Among the patriarchate´s envoys was Orthodox Metropolitan Jeremiah of France, president of the Conference of European Churches, a promoter of dialogue with the Catholic Church and the Christian world.

The other two members of the delegation were U.S. Orthodox Bishop Dimitrios de Xanthos and Archdeacon Elpidophoros, assistant secretary of the Holy Synod of the ecumenical patriarchate.

“Welcome!” the Pope said an address earlier in the day, before the midday Angelus. “The house of Peter welcomes you with esteem and affection.”

The Holy Father will return this courteous Orthodox gesture when he sends a delegation to the Patriarchate of Constantinople at the end of November, on the feast of St. Andrew, Peter´s brother.

Before the midday Angelus, the Pope received his guests in private audience. Because of the divisions that broke out in 1054, Orthodox and Catholics cannot concelebrate Mass.

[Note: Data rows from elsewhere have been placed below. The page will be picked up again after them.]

(** * Turtle's Adventure: a shallow embedding of [turtle_adventure.py]

    The game is a single-threaded, timer-driven simulation.  Python [int]
    values are modelled as [Z], Python [float] values as real numbers [R]
    (the idealisation the specification itself refers to when it speaks of
    results "within floating-point tolerance"), exceptions as the [Raise]
    case of a result type, and the random generator as explicit draws that
    are passed to the functions that consume them. *)

From Stdlib Require Import ZArith Reals Lra Lia List String Bool.
Import ListNotations.

Set Implicit Arguments.

(** ** Python runtime: exceptions *)

Inductive PyExc : Set :=
  ValueError | TypeError | IndexError | ZeroDivisionError.

Inductive result (A : Type) : Type :=
| Ok (a : A)
| Raise (e : PyExc).

Arguments Ok {A} a.
Arguments Raise {A} e.

Definition bind {A B : Type} (m : result A) (k : A -> result B) : result B :=
  match m with
  | Ok a => k a
  | Raise e => Raise e
  end.

Notation "x <- m ;; k" := (bind m (fun x => k))
  (at level 61, m at next level, right associativity).

Definition is_ok {A : Type} (m : result A) : bool :=
  match m with Ok _ => true | Raise _ => false end.

(** ** Python runtime: [random.randint]

    [randint a b] returns an integer of the closed range [a..b] and raises
    [ValueError] on an empty range.  The generator's entropy is the explicit
    argument [draw]: every draw yields a value of the range and every value
    of the range is the image of exactly one residue of the draw. *)

Module random.

Definition randint (a b : Z) (draw : Z) : result Z :=
  if (a <=? b)%Z then Ok (a + draw mod (b - a + 1))%Z else Raise ValueError.

End random.

(** ** Python runtime: comparisons and [math] on floats, over [R] *)

Definition Rltb (a b : R) : bool := if Rlt_dec a b then true else false.
Definition Rleb (a b : R) : bool := if Rle_dec a b then true else false.
Definition Rgtb (a b : R) : bool := Rltb b a.

Module math.

Local Open Scope R_scope.

(** [math.atan2 y x]: the angle of the vector [(x, y)], in (-PI, PI];
    [atan2 0 0 = 0]. *)
Definition atan2 (y x : R) : R :=
  match total_order_T x 0 with
  | inleft (left _) => if Rle_dec 0 y then atan (y / x) + PI else atan (y / x) - PI
  | inleft (right _) =>
      match total_order_T y 0 with
      | inleft (left _) => - (PI / 2)
      | inleft (right _) => 0
      | inright _ => PI / 2
      end
  | inright _ => atan (y / x)
  end.

(** Euclidean length of the vector [(dx, dy)], as [abs] of a turtle [Vec2D]
    and as the distance the specification measures. *)
Definition hypot (dx dy : R) : R := sqrt (dx * dx + dy * dy).

End math.

(** ** Data model

    One record per class of the module.  The fields keep the attribute names
    of the source, with a prefix per class.  Coordinates that the code only
    ever computes from [int] values are [Z]; coordinates that involve the
    turtle or trigonometry are [R]. *)

(** [Waypoint]: target coordinates and the private [__active] flag. *)
Record WaypointObj : Type := mkWaypoint {
  wp_x : R;
  wp_y : R;
  wp_active : bool
}.

(** [Home]: [pos] and [size] are [int] in the constructor's signature. *)
Record HomeObj : Type := mkHome {
  home_x : Z;
  home_y : Z;
  home_size : Z
}.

“This cause of suffering,” the Pope said during the meeting, must be a “stimulus to find ways that allow to overcome the divisions that continue to subsist between Orthodox and Catholics.”

The time has come to renew the theological dialogue between Orthodox and Catholics, the Pope said. He added that the Pontifical Council for Christian Unity, the Ecumenical Patriarchate of Constantinople, and the Catholic-Orthodox Commission “are in close touch to decide together the best way to relaunch the dialogue.”